A sólo once kilómetros de la paradisíaca costa de la Guyana Francesa, bordeada por una densa vegetación y clima selvático, se levanta un archipiélago de tres islas entre aguas semivírgenes de un azul impío. Se trata de las Islas de la Salvación, territorios conquistados por Francia cuando la invasión de América. A lo lejos, las palmeras se agitan con el viento mientras las olas rompen intempestivamente en el lado más accidentado y periférico del conjunto, mientras la porción de tierra más al Norte, mejor conocida como Isla del Diablo, guarda en su interior los secretos más oscuros de un sitio que remite a su propio nombre.
Durante la Segunda República Francesa, Napoleón III instituyó cambios en la dirección de la posesión ultramarina, entre ellos la creación de un complejo penitenciario en la Isla Diablo, una especie de colonia penal que sirviera para desaparecer a todo aquel que resultara incómodo para el poder napoleónico, además de grandes criminales y personas con trastornos psiquiátricos. Desde la creación de las instalaciones carcelarias en 1852, se calcula que la Isla llegó a albergar a más de 90 mil prisioneros tras muros de agua, una cifra inaudita tratándose de un espacio de menos de 14 hectáreas.
Los once kilómetros que separan a la Isla Diablo del territorio continental no parecen ser una distancia definitiva para olvidarse del sueño de la libertad y volver a tierra firme; sin embargo, el clima y la localización geográfica en el Atlántico hacen del archipiélago un santuario natural para tiburones, alimentados por mitos de fugitivos que encontraron la muerte a unos cuantos kilómetros de la vida fuera de cautiverio.

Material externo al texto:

(** * openvpn3-linux: log writers and backend signals

    A shallow embedding of
      - src/log/logwriter.hpp, src/log/logwriter.cpp
        (LogMetaDataValue, LogMetaData, LogWriter and its backends), and
      - src/client/backend-signals.hpp
        (Backend::Signals::RegistrationRequest, BackendSignals),
    followed by the properties established for them.

    Conventions.  std::string is [string]; a std::vector is a [list] in
    insertion order (push_back appends at the end); an output stream is
    the [string] written to it so far; member functions take the object
    state explicitly and return the new state. *)

From Stdlib Require Import String Ascii List ZArith Bool Lia.
Import ListNotations.

Local Open Scope string_scope.

(** ** Declarations taken from headers outside these sources *)

(** logtag.hpp: a LogTag is used through its [str(bool)] member and its
    public [encaps] member only. *)
Record LogTag : Type := mkLogTag {
  LogTag_str : bool -> string;
  LogTag_encaps : bool
}.

(** logevent.hpp, log-helpers and timestamp.hpp: the enumerations
    LogGroup and LogCategory, the helpers that turn them into text or a
    syslog priority, and the default-constructed LogTag.  The writers use
    them as black boxes, so they are an interface here.
    [LogCategory_value] is the underlying integer of the enum class;
    the built-in [<] on LogCategory compares these. *)
Class LogDecls : Type := {
  LogGroup : Type;
  LogCategory : Type;
  LogGroup_UNDEFINED : LogGroup;
  LogCategory_INFO : LogCategory;
  LogCategory_FATAL : LogCategory;
  LogCategory_value : LogCategory -> Z;
  LogPrefix : LogGroup -> LogCategory -> string;
  LogGroupStr : LogGroup -> string;
  LogCategoryStr : LogCategory -> string;
  logcatg2syslog : LogCategory -> Z;
  LogTag_default : LogTag
}.

(** [std::endl] as written to a stream. *)
Definition endl : string := String (ascii_of_nat 10) EmptyString.

(** [std::string::c_str()] read back as a C string by a [%s] conversion
    or [strdup]: everything before the first NUL character. *)
Fixpoint c_str (s : string) : string :=
  match s with
  | EmptyString => EmptyString
  | String c r =>
      if Ascii.eqb c zero then EmptyString else String c (c_str r)
  end.

(** [std::toupper] on an [unsigned char] in the "C" locale. *)
Definition toupper (c : ascii) : ascii :=
  let n := nat_of_ascii c in
  if ((97 <=? n) && (n <=? 122))%nat then ascii_of_nat (n - 32) else c.

(** [std::transform(label.begin(), label.end(), label.begin(), toupper)] *)
Fixpoint transform_toupper (s : string) : string :=
  match s with
  | EmptyString => EmptyString
  | String c r => String (toupper c) (transform_toupper r)
  end.

(** [std::find_if(first, last, pred)]: the first element satisfying
    [pred], [None] standing for the [end()] iterator. *)
Fixpoint find_if {A : Type} (pred : A -> bool) (l : list A) : option A :=
  match l with
  | [] => None
  | e :: r => if pred e then Some e else find_if pred r
  end.

(** ** LogMetaDataValue *)

Inductive LogMetaDataValue_Type : Type :=
| LOGMETA_STRING
| LOGMETA_LOGTAG.

Record LogMetaDataValue : Type := mkLogMetaDataValue {
  type : LogMetaDataValue_Type;
  label : string;
  str_value : string;
  logtag : LogTag;
  skip : bool
}.

Section Metadata.
Context {decls : LogDecls}.

(** LogMetaDataValue(const std::string& l, const std::string& v, bool s) *)
Definition LogMetaDataValue_string (l v : string) (s : bool)
  : LogMetaDataValue :=
  {| type := LOGMETA_STRING; label := l; str_value := v;
     logtag := LogTag_default; skip := s |}.

(** LogMetaDataValue(const std::string& l, const LogTag& v, bool s) *)
Definition LogMetaDataValue_logtag (l : string) (v : LogTag) (s : bool)
  : LogMetaDataValue :=
  {| type := LOGMETA_LOGTAG; label := l; str_value := "";
     logtag := v; skip := s |}.

End Metadata.

(** LogMetaDataValue::GetValue(const bool logtag_encaps) *)
Definition GetValue (mdv : LogMetaDataValue) (logtag_encaps : bool)
  : string :=
  match type mdv with
  | LOGMETA_STRING => str_value mdv
  | LOGMETA_LOGTAG => LogTag_str (logtag mdv) logtag_encaps
  end.

(** The default argument of [GetValue(const bool logtag_encaps=true)]. *)
Definition GetValue_default (mdv : LogMetaDataValue) : string :=
  GetValue mdv true.

(** operator<<(std::ostream&, const LogMetaDataValue) *)
Definition LogMetaDataValue_print (os : string) (mdv : LogMetaDataValue)
  : string :=
  if skip mdv then os
  else os ++ label mdv ++ "=" ++ GetValue mdv (LogTag_encaps (logtag mdv)).

(** ** LogMetaData *)

(** The private member [std::vector<LogMetaDataValue::Ptr> metadata]. *)
Definition LogMetaData : Type := list LogMetaDataValue.

(** LogMetaData::AddMeta: [metadata.push_back(create(l, v, skip))],
    given the value already created. *)
Definition LogMetaData_AddMeta (md : LogMetaData) (mdv : LogMetaDataValue)
  : LogMetaData :=
  (md ++ [mdv])%list.

(** LogMetaData::GetMetaValue(l, encaps_logtag, postfix) *)
Definition GetMetaValue (md : LogMetaData) (l : string)
  (encaps_logtag : bool) (postfix : string) : string :=
  match find_if (fun e => String.eqb l (label e)) md with
  | None => ""
  | Some e => GetValue e encaps_logtag ++ postfix
  end.

(** The declaration in logwriter.hpp gives the defaults
    [encaps_logtag=true] and [postfix=" "]. *)
Definition GetMetaValue_default_postfix (md : LogMetaData) (l : string)
  (encaps_logtag : bool) : string :=
  GetMetaValue md l encaps_logtag " ".

Definition GetMetaValue_default (md : LogMetaData) (l : string) : string :=
  GetMetaValue md l true " ".

(** One iteration of the loop of GetMetaDataRecords: the record pushed
    for the entry [mdc]. *)
Definition GetMetaDataRecords_body (upcase_label logtag_encaps : bool)
  (ret : list string) (mdc : LogMetaDataValue) : list string :=
  let label := label mdc in
  let label := if upcase_label then transform_toupper label else label in
  match type mdc with
  | LOGMETA_LOGTAG =>
      (ret ++ [(label ++ "=" ++ GetValue mdc logtag_encaps)%string])%list
  | LOGMETA_STRING =>
      (ret ++ [(label ++ "=" ++ GetValue_default mdc)%string])%list
  end.

(** LogMetaData::GetMetaDataRecords(upcase_label, logtag_encaps) *)
Definition GetMetaDataRecords (md : LogMetaData)
  (upcase_label logtag_encaps : bool) : list string :=
  fold_left (GetMetaDataRecords_body upcase_label logtag_encaps) md [].

(** The text of the record for one entry, whichever branch of the loop
    body pushes it: the label, "=", and the value. *)
Definition record_of (upcase_label logtag_encaps : bool)
  (mdc : LogMetaDataValue) : string :=
  (if upcase_label then transform_toupper (label mdc) else label mdc)
  ++ "=" ++ GetValue mdc logtag_encaps.

Definition LogMetaData_size (md : LogMetaData) : nat := length md.

Definition LogMetaData_empty (md : LogMetaData) : bool :=
  match md with [] => true | _ => false end.

Definition LogMetaData_clear (md : LogMetaData) : LogMetaData := [].

(** operator<<(std::ostream&, const LogMetaData&): the loop state is the
    stream and the local [first]. *)
Definition LogMetaData_print_body (st : string * bool)
  (mdv : LogMetaDataValue) : string * bool :=
  let '(os, first) := st in
  if skip mdv then (os, first)
  else
    (LogMetaDataValue_print (os ++ (if negb first then ", " else "")) mdv,
     false).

Debido al extremo calor y lo largo de los viajes ultramarinos entre Francia y la isla, quienes cuidaban de la seguridad de la prisión también entraron a una dinámica carcelaria y constantemente desquitaban su frustración con los prisioneros. Los trabajos forzados de sol a sol eran una actividad privilegiada entre los presos, pues la mayoría se mantenían hacinados alrededor de enormes muros, donde la dureza del clima creaba un escenario de muerte: las altas temperaturas, además de la filtración del agua entre las celdas, propiciaban un aumento de las enfermedades causadas por insectos tropicales, que eran algo rutinario.
En las celdas, decenas de prisioneros se apilaban uno sobre otro en un intento vano por aferrarse a la vida, mientras algunos yacían muertos por inanición o deliraban por las intensas fiebres de las enfermedades de la región. Llegó un momento en que la Isla tenía más personas vivas que muertas, pues el territorio ocupado para enterrar cadáveres era mucho mayor que el complejo de la prisión.
“Los presos políticos eran los ocupantes más frecuentes de este sitio, donde la humedad permeaba entre las paredes y pudría de a poco las paredes y los cuerpos en total oscuridad, en encierros que se prolongaban de cinco meses hasta seis años”.
Uno de los castigos preferidos en la Isla Diablo era la reclusión en un cuarto sin ventanas, donde no había ningún resquicio para respirar el aire fresco o permitir la entrada de luz solar. Los presos políticos eran los ocupantes más frecuentes de este sitio, donde la humedad permeaba entre las paredes y pudría de a poco las paredes y los cuerpos en total oscuridad, en encierros que se prolongaban de cinco meses hasta seis años. Para evitar que el prisionero muriera, se le mantenía con el mínimo de pan mojado hasta que terminaba su sentencia, entonces se abría la puerta y en la mayoría de los casos, se encontraba en un estado demencial o se quedaba ciego ipso facto al volver a mirar la luz del sol.
Los mitos de las terribles formas de morir entre los consignados se popularizaron y recorrieron con escalofrío la sociedad francesa y la creciente nación francoguayanesa, que encontraba en sus costas restos humanos de prisioneros que prefirieron tirarse al mar y ser devorados que seguir aguantando las torturas, o quienes se aventuraban a escapar y corrían con el mismo destino.
Finalmente y gracias al escándalo de la crueldad con que eran tratados los habitantes, Francia cedió frente a la presión y en 1938, un decreto impidió el transporte de prisioneros a colonias penales, pero el desalojo fue parcial, interrumpido por la Segunda Guerra Mundial. Fue hasta 1953 que la prisión se cerró definitivamente. Doce años más tarde, las playas que veían hacia la Isla se convirtieron en una base de la agencia espacial francesa y el sitio es un destino turístico para más de 50 mil viajeros anuales, que recorren los vestigios de un sitio donde la crueldad y el horror humano crecieron junto con la implacable vegetación que ahora domina los muros y las ventanas podridas.